Exercise:
In the data that follows, every line containing the word "rewrite" should be returned.

Material provided:
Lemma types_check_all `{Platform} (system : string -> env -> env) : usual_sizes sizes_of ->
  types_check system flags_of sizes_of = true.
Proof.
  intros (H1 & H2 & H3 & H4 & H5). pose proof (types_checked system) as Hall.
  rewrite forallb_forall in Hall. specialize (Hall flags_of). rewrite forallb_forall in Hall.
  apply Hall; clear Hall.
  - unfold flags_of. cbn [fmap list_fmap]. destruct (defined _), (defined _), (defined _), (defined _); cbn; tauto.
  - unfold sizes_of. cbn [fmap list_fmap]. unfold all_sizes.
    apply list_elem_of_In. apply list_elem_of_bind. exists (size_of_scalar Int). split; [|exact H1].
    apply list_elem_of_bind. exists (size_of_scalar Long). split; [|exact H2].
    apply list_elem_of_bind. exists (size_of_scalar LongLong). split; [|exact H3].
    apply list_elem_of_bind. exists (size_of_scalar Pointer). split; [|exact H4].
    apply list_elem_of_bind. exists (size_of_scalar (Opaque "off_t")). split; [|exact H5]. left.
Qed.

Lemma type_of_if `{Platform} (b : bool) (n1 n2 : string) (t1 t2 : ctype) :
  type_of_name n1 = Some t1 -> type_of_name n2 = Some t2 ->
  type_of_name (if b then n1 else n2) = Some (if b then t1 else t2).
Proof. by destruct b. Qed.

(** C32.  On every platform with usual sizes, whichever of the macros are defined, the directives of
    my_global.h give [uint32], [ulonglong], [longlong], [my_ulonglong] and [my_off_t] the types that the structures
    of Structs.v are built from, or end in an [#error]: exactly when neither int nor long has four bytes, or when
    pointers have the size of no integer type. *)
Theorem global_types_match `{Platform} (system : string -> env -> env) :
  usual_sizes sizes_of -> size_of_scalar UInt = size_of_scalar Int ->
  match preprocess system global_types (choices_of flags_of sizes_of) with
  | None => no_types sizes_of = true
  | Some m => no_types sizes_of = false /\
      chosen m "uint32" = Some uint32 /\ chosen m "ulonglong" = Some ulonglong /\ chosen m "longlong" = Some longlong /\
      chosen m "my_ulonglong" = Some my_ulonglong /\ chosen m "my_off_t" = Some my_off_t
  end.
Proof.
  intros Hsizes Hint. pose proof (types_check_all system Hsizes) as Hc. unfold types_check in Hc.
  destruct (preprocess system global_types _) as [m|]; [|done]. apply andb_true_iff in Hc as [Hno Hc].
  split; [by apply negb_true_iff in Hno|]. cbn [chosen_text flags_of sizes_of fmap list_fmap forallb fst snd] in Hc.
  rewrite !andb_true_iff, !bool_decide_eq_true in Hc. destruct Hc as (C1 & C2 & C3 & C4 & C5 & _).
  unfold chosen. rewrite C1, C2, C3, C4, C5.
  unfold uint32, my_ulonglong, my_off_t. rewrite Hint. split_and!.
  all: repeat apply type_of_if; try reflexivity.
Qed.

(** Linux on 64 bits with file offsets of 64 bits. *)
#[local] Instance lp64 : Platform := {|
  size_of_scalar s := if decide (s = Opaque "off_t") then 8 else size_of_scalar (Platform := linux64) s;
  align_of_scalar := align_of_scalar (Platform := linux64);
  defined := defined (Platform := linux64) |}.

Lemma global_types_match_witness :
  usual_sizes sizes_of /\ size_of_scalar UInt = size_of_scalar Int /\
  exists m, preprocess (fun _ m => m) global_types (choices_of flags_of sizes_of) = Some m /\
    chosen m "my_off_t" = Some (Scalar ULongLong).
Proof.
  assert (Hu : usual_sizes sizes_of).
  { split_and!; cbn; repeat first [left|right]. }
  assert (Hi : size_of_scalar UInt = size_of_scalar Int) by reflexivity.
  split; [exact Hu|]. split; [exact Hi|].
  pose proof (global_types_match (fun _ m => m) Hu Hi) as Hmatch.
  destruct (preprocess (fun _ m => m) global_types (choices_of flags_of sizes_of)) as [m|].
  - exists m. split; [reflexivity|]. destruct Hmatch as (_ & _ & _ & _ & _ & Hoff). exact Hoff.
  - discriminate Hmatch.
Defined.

...

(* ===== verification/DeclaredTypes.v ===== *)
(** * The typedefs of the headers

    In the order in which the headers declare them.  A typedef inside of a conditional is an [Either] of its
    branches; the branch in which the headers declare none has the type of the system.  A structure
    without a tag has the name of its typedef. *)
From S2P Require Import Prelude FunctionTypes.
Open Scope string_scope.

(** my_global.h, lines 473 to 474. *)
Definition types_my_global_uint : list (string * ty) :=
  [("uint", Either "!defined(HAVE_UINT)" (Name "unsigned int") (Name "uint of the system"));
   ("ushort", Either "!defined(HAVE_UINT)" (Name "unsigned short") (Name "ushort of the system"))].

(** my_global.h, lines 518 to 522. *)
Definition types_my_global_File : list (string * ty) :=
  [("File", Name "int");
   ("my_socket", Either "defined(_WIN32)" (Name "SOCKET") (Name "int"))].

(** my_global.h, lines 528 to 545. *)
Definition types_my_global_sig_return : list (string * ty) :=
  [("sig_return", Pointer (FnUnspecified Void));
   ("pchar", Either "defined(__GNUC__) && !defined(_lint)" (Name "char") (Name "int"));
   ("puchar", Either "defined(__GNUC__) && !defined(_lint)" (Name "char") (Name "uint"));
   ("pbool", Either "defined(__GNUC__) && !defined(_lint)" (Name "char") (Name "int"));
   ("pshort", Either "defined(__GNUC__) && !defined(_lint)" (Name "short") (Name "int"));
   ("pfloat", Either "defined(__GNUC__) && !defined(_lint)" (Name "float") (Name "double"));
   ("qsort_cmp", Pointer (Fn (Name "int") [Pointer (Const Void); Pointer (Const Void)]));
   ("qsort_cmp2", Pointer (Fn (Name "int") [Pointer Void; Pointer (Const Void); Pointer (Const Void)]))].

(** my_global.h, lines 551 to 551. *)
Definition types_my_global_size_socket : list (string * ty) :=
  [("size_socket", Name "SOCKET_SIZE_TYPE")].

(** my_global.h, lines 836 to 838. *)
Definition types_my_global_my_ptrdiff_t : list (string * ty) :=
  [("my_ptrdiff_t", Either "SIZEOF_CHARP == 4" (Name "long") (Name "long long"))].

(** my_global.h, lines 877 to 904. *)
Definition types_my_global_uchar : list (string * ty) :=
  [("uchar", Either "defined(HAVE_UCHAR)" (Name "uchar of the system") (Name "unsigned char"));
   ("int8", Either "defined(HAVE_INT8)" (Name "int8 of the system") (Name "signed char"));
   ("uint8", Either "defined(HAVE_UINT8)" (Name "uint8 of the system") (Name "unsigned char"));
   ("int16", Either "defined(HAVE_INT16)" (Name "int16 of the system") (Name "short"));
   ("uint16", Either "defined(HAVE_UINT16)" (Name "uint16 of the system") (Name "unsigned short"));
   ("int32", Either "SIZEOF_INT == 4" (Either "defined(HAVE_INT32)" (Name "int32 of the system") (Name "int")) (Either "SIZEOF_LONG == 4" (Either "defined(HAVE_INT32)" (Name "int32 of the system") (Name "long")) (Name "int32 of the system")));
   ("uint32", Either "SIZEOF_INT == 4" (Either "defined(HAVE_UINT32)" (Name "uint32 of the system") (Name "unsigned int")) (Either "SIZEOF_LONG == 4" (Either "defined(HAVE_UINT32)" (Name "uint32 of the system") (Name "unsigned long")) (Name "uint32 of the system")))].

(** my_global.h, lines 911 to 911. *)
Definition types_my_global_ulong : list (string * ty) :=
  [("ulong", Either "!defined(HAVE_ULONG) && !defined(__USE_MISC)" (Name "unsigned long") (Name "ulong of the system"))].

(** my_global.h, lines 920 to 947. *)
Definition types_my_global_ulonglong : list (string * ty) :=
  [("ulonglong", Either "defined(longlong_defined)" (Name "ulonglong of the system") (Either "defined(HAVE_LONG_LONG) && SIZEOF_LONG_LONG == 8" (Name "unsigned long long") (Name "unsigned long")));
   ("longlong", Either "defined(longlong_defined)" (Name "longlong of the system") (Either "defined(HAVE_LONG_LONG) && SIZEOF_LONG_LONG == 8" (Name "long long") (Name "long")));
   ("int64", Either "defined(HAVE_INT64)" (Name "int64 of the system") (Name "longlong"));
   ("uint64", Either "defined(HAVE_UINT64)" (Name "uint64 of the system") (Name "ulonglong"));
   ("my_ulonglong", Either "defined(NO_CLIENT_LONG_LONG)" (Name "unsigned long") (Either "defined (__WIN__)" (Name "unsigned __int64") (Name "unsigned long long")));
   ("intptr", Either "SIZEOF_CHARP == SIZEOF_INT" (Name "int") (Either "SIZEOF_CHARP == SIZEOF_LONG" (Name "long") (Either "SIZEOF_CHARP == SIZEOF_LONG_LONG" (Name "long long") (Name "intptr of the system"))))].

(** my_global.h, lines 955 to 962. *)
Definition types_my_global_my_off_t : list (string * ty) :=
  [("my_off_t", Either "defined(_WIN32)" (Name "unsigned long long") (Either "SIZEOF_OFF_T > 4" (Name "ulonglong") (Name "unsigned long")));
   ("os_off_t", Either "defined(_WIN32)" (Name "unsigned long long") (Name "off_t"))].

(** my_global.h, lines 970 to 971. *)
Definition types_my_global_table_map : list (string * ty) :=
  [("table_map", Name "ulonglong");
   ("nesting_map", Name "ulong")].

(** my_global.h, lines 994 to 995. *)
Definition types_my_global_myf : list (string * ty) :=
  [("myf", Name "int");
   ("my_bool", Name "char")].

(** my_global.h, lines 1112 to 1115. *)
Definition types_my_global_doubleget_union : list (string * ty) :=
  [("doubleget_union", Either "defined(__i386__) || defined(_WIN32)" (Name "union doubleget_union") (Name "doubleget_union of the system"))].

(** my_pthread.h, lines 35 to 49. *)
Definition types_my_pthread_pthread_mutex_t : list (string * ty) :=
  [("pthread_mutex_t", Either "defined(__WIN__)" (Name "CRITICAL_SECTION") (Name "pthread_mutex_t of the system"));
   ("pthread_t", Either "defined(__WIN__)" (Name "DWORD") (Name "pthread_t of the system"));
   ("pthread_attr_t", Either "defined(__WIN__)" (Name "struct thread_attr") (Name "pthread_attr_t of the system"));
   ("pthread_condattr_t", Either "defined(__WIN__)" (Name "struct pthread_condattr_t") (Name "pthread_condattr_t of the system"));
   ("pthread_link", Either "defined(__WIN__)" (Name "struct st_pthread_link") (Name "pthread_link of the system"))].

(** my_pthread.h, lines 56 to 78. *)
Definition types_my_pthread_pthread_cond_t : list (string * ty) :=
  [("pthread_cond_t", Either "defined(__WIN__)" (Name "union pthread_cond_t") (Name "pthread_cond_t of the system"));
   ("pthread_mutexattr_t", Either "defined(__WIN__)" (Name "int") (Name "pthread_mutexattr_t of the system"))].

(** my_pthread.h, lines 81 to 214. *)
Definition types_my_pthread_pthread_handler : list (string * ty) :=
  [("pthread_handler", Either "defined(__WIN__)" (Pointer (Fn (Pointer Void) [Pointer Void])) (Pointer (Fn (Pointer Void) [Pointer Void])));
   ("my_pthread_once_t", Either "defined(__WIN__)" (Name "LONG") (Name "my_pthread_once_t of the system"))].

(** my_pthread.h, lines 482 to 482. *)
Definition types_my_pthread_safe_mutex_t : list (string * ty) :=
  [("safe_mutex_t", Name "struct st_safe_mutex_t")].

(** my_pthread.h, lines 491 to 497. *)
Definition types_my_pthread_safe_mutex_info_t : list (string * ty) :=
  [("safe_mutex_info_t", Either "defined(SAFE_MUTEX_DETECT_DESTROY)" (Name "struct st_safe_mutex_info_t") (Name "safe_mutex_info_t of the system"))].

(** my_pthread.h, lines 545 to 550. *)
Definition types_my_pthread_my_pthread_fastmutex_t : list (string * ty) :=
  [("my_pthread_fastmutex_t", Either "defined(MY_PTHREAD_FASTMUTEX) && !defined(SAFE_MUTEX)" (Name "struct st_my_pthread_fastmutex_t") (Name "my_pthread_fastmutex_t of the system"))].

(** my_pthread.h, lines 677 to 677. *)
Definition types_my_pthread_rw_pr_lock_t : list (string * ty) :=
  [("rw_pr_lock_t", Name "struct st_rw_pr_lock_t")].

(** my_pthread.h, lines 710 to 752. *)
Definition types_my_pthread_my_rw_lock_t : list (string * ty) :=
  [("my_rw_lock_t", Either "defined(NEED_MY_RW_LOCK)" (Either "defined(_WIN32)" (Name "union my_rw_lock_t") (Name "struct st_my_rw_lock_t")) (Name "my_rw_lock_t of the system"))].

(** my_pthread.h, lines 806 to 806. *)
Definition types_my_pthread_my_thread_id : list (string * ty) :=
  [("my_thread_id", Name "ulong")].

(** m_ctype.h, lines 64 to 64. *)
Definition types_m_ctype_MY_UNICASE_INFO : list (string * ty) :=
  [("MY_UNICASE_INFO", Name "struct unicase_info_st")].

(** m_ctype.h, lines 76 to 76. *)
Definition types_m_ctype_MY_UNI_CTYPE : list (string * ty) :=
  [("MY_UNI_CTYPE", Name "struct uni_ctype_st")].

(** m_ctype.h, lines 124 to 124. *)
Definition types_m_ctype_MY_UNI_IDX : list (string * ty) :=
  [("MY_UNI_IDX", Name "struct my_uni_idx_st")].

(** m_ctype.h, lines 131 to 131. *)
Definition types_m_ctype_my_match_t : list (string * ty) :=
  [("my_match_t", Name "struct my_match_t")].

Finished exercise:
  rewrite forallb_forall in Hall. specialize (Hall flags_of). rewrite forallb_forall in Hall.
  rewrite !andb_true_iff, !bool_decide_eq_true in Hc. destruct Hc as (C1 & C2 & C3 & C4 & C5 & _).
  unfold chosen. rewrite C1, C2, C3, C4, C5.
  unfold uint32, my_ulonglong, my_off_t. rewrite Hint. split_and!.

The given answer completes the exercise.